(* ===== verification/Regex.v ===== *)
(** * Regular expressions

    What the anchored patterns of the source mean ([regex::Regex] with [^] and [$]),
    as languages of byte strings, and a matcher by derivatives that is proved to
    decide them. *)

From Stdlib Require Import Ascii.
From stdpp Require Import strings.
From S2P Require Import Prelude.

Inductive re : Type :=
| Void
| Eps
| Cls (f : ascii -> bool)
| Cat (a b : re)
| Alt (a b : re)
| Star (a : re).

(** The strings an expression matches as a whole. *)
Inductive in_re : re -> list ascii -> Prop :=
| in_eps : in_re Eps []
| in_cls f c : f c = true -> in_re (Cls f) [c]
| in_cat a b s t : in_re a s -> in_re b t -> in_re (Cat a b) (s ++ t)
| in_alt_l a b s : in_re a s -> in_re (Alt a b) s
| in_alt_r a b s : in_re b s -> in_re (Alt a b) s
| in_star_nil a : in_re (Star a) []
| in_star_cons a s t : in_re a s -> in_re (Star a) t -> in_re (Star a) (s ++ t).

Fixpoint nullable (r : re) : bool :=
  match r with
  | Void | Cls _ => false
  | Eps | Star _ => true
  | Cat a b => nullable a && nullable b
  | Alt a b => nullable a || nullable b
  end.

(** Sums and products that drop what cannot match. *)
Definition alt (a b : re) : re := match a, b with Void, r | r, Void => r | _, _ => Alt a b end.
Definition cat (a b : re) : re := match a, b with Void, _ | _, Void => Void | Eps, r => r | _, _ => Cat a b end.

Fixpoint deriv (c : ascii) (r : re) : re :=
  match r with
  | Void | Eps => Void
  | Cls f => if f c then Eps else Void
  | Cat a b => let d := cat (deriv c a) b in if nullable a then alt d (deriv c b) else d
  | Alt a b => alt (deriv c a) (deriv c b)
  | Star a => cat (deriv c a) (Star a)
  end.

Definition matches_list (r : re) (s : list ascii) : bool := nullable (foldl (fun r c => deriv c r) r s).
Definition matches (r : re) (s : string) : bool := matches_list r (String.list_ascii_of_string s).

(** [a{n}], [a{n,m}], [a?], [a+], one character, a set of characters. *)
Definition rep (n : nat) (a : re) : re := Nat.iter n (Cat a) Eps.
Definition opt (a : re) : re := Alt Eps a.
Definition upto (n : nat) (a : re) : re := Nat.iter n (fun r => opt (Cat a r)) Eps.
Definition between (n m : nat) (a : re) : re := Cat (rep n a) (upto (m - n) a).
Definition plus (a : re) : re := Cat a (Star a).
Definition chr (c : ascii) : re := Cls (fun x => bool_decide (x = c)).
Definition range (lo hi : ascii) : ascii -> bool :=
  fun c => (N.leb (N_of_ascii lo) (N_of_ascii c)) && (N.leb (N_of_ascii c) (N_of_ascii hi)).

(** ** The matcher decides the language *)

Lemma in_alt a b s : in_re (Alt a b) s <-> in_re a s \/ in_re b s.
Proof. split; [inversion 1; auto|]. intros [?|?]; by constructor. Qed.

Lemma in_cat_inv a b s : in_re (Cat a b) s <-> exists x y, s = x ++ y /\ in_re a x /\ in_re b y.
Proof. split; [inversion 1; eauto|]. intros (x & y & -> & ? & ?). by constructor. Qed.

Lemma in_void s : ~ in_re Void s.
Proof. inversion 1. Qed.

Lemma in_eps_inv s : in_re Eps s <-> s = [].
Proof. split; [by inversion 1|]. intros ->. constructor. Qed.

Lemma in_cls_inv f s : in_re (Cls f) s <-> exists c, s = [c] /\ f c = true.
Proof. split; [inversion 1; eauto|]. intros (c & -> & ?). by constructor. Qed.

Lemma alt_spec a b s : in_re (alt a b) s <-> in_re a s \/ in_re b s.
Proof.
  assert (forall s, in_re Void s <-> False) as V by (intros t; split; [apply in_void|done]).
  unfold alt. destruct a, b; rewrite ?V, ?in_alt; tauto.
Qed.

Lemma cat_spec a b s : in_re (cat a b) s <-> in_re (Cat a b) s.
Proof.
  assert (forall c t, ~ in_re (Cat Void c) t) as V1
    by (intros c t (x & y & _ & I & _)%in_cat_inv; by apply in_void in I).
  assert (forall c t, ~ in_re (Cat c Void) t) as V2
    by (intros c t (x & y & _ & _ & I)%in_cat_inv; by apply in_void in I).
  assert (forall c t, in_re (Cat Eps c) t <-> in_re c t) as E.
  { intros c t. rewrite in_cat_inv. split.
    - by intros (x & y & -> & ->%in_eps_inv & ?).
    - intros I. exists [], t. split_and!; [done|constructor|done]. }
  pose proof in_void as V.
  destruct a, b; cbn [cat]; try tauto; try rewrite E; try tauto; split; intros I;
    solve [by apply V in I | by apply V1 in I | by apply V2 in I | tauto].
Qed.

Lemma nullable_spec r : nullable r = true <-> in_re r [].
Proof.
  induction r as [| |f|a IHa b IHb|a IHa b IHb|a IHa]; cbn.
  - split; [done|]. intros I. by apply in_void in I.
  - split; [constructor|done].
  - split; [done|]. by intros (c & ? & _)%in_cls_inv.
  - rewrite andb_true_iff, IHa, IHb, in_cat_inv. split.
    + intros [? ?]. by exists [], [].
    + intros (x & y & E & ? & ?). symmetry in E. by apply app_eq_nil in E as [-> ->].
  - by rewrite orb_true_iff, IHa, IHb, in_alt.
  - split; [constructor|done].
Qed.

(** A nonempty string of a star starts with a nonempty string of its body. *)
Lemma in_star_cons_inv a c s :
  in_re (Star a) (c :: s) -> exists x y, s = x ++ y /\ in_re a (c :: x) /\ in_re (Star a) y.
Proof.
  intros I. remember (Star a) as r eqn:R. remember (c :: s) as t eqn:T.
  revert c s T.
  induction I as [| | | | | |b x y I1 _ I2 IH]; intros h z T; try done.
  injection R as ->. destruct x as [|c0 x]; [by apply IH|].
  injection T as -> <-. by exists x, y.
Qed.

Lemma deriv_spec c r s : in_re (deriv c r) s <-> in_re r (c :: s).
Proof.
  revert s. induction r as [| |f|a IHa b IHb|a IHa b IHb|a IHa]; intros s; cbn [deriv].
  - split; intros I; by apply in_void in I.
  - split; intros I; [by apply in_void in I|by apply in_eps_inv in I].
  - rewrite in_cls_inv. destruct (f c) eqn:F.
    + rewrite in_eps_inv. split; [intros ->; by eauto|]. by intros (c' & [= <- ->] & _).
    + split; [intros I; by apply in_void in I|]. intros (c' & [= <- ->] & ?). congruence.
  - assert (in_re (cat (deriv c a) b) s <-> exists x y, s = x ++ y /\ in_re a (c :: x) /\ in_re b y) as C.
    { rewrite cat_spec, in_cat_inv. by setoid_rewrite IHa. }
    assert (in_re (Cat a b) (c :: s) <->
            (exists x y, s = x ++ y /\ in_re a (c :: x) /\ in_re b y) \/ in_re a [] /\ in_re b (c :: s)) as D.
    { rewrite in_cat_inv. split.
      - intros (x & y & E & ? & ?). destruct x as [|c' x]; cbn in E.
        + right. by subst y.
        + injection E as <- ->. left. by exists x, y.
      - intros [(x & y & -> & ? & ?)|[? ?]]; [by exists (c :: x), y|by exists [], (c :: s)]. }
    rewrite D, <- C, <- nullable_spec, <- IHb. destruct (nullable a); [rewrite alt_spec; intuition|].
    split; [by left|]. by intros [?|[? _]].
  - rewrite alt_spec, in_alt. by rewrite IHa, IHb.
  - rewrite cat_spec, in_cat_inv. setoid_rewrite IHa. split.
    + intros (x & y & -> & ? & ?). by apply (in_star_cons a (c :: x) y).
    + intros I. apply in_star_cons_inv in I as (x & y & ? & ? & ?). eauto.
Qed.

Lemma matches_list_spec r s : matches_list r s = true <-> in_re r s.
Proof.
  unfold matches_list. revert r. induction s as [|c s IH]; intros r; cbn [foldl].
  - apply nullable_spec.
  - rewrite IH. apply deriv_spec.
Qed.

Lemma matches_spec r s : matches r s = true <-> in_re r (String.list_ascii_of_string s).
Proof. apply matches_list_spec. Qed.

(** All characters of a match satisfy what every class of the expression does. *)
Fixpoint classes (P : ascii -> Prop) (r : re) : Prop :=
  match r with
  | Void | Eps => True
  | Cls f => forall c, f c = true -> P c
  | Cat a b | Alt a b => classes P a /\ classes P b
  | Star a => classes P a
  end.

Lemma in_classes P r s : classes P r -> in_re r s -> Forall P s.
Proof.
  intros C I. induction I; cbn in C; try done.
  - constructor; auto.
  - apply Forall_app_2; [apply IHI1|apply IHI2]; apply C.
  - apply IHI, C.
  - apply IHI, C.
  - apply Forall_app_2; auto.
Qed.

Lemma in_upto n a s k : (forall t, in_re a t -> length t = k) -> in_re (upto n a) s -> (length s <= n * k)%nat.
Proof.
  intros L. revert s. induction n as [|n IH]; intros s I.
  - apply in_eps_inv in I as ->. done.
  - unfold upto in I. cbn in I. fold (upto n a) in I. apply in_alt in I as [->%in_eps_inv|I]; [cbn; lia|].
    apply in_cat_inv in I as (x & y & -> & X & Y). rewrite length_app, (L x X). apply IH in Y. lia.
Qed.

Lemma in_rep n a s k : (forall t, in_re a t -> length t = k) -> in_re (rep n a) s -> length s = (n * k)%nat.
Proof.
  intros L. revert s. induction n as [|n IH]; intros s I.
  - apply in_eps_inv in I as ->. done.
  - unfold rep in I. cbn in I. fold (rep n a) in I.
    apply in_cat_inv in I as (x & y & -> & X & Y). rewrite length_app, (L x X). apply IH in Y. lia.
Qed.

Lemma in_between n m f s :
  (n <= m)%nat -> in_re (between n m (Cls f)) s -> (n <= length s <= m)%nat.
Proof.
  intros L I. apply in_cat_inv in I as (x & y & -> & X & Y).
  assert (forall t, in_re (Cls f) t -> length t = 1%nat) as O by (by intros t (c & -> & _)%in_cls_inv).
  apply (in_rep _ _ _ 1) in X; [|done]. apply (in_upto _ _ _ 1) in Y; [|done]. rewrite length_app. lia.
Qed.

## WHAT YOU HAVE TO DO
Copy back the listing above exactly, but only from the line with "assert (forall c t, ~ in_re (Cat c" through the line with "IHb|a IHa]; cbn.", both ends included.

## PROBLEM SOLUTION
  assert (forall c t, ~ in_re (Cat c Void) t) as V2
    by (intros c t (x & y & _ & _ & I)%in_cat_inv; by apply in_void in I).
  assert (forall c t, in_re (Cat Eps c) t <-> in_re c t) as E.
  { intros c t. rewrite in_cat_inv. split.
    - by intros (x & y & -> & ->%in_eps_inv & ?).
    - intros I. exists [], t. split_and!; [done|constructor|done]. }
  pose proof in_void as V.
  destruct a, b; cbn [cat]; try tauto; try rewrite E; try tauto; split; intros I;
    solve [by apply V in I | by apply V1 in I | by apply V2 in I | tauto].
Qed.

Lemma nullable_spec r : nullable r = true <-> in_re r [].
Proof.
  induction r as [| |f|a IHa b IHb|a IHa b IHb|a IHa]; cbn.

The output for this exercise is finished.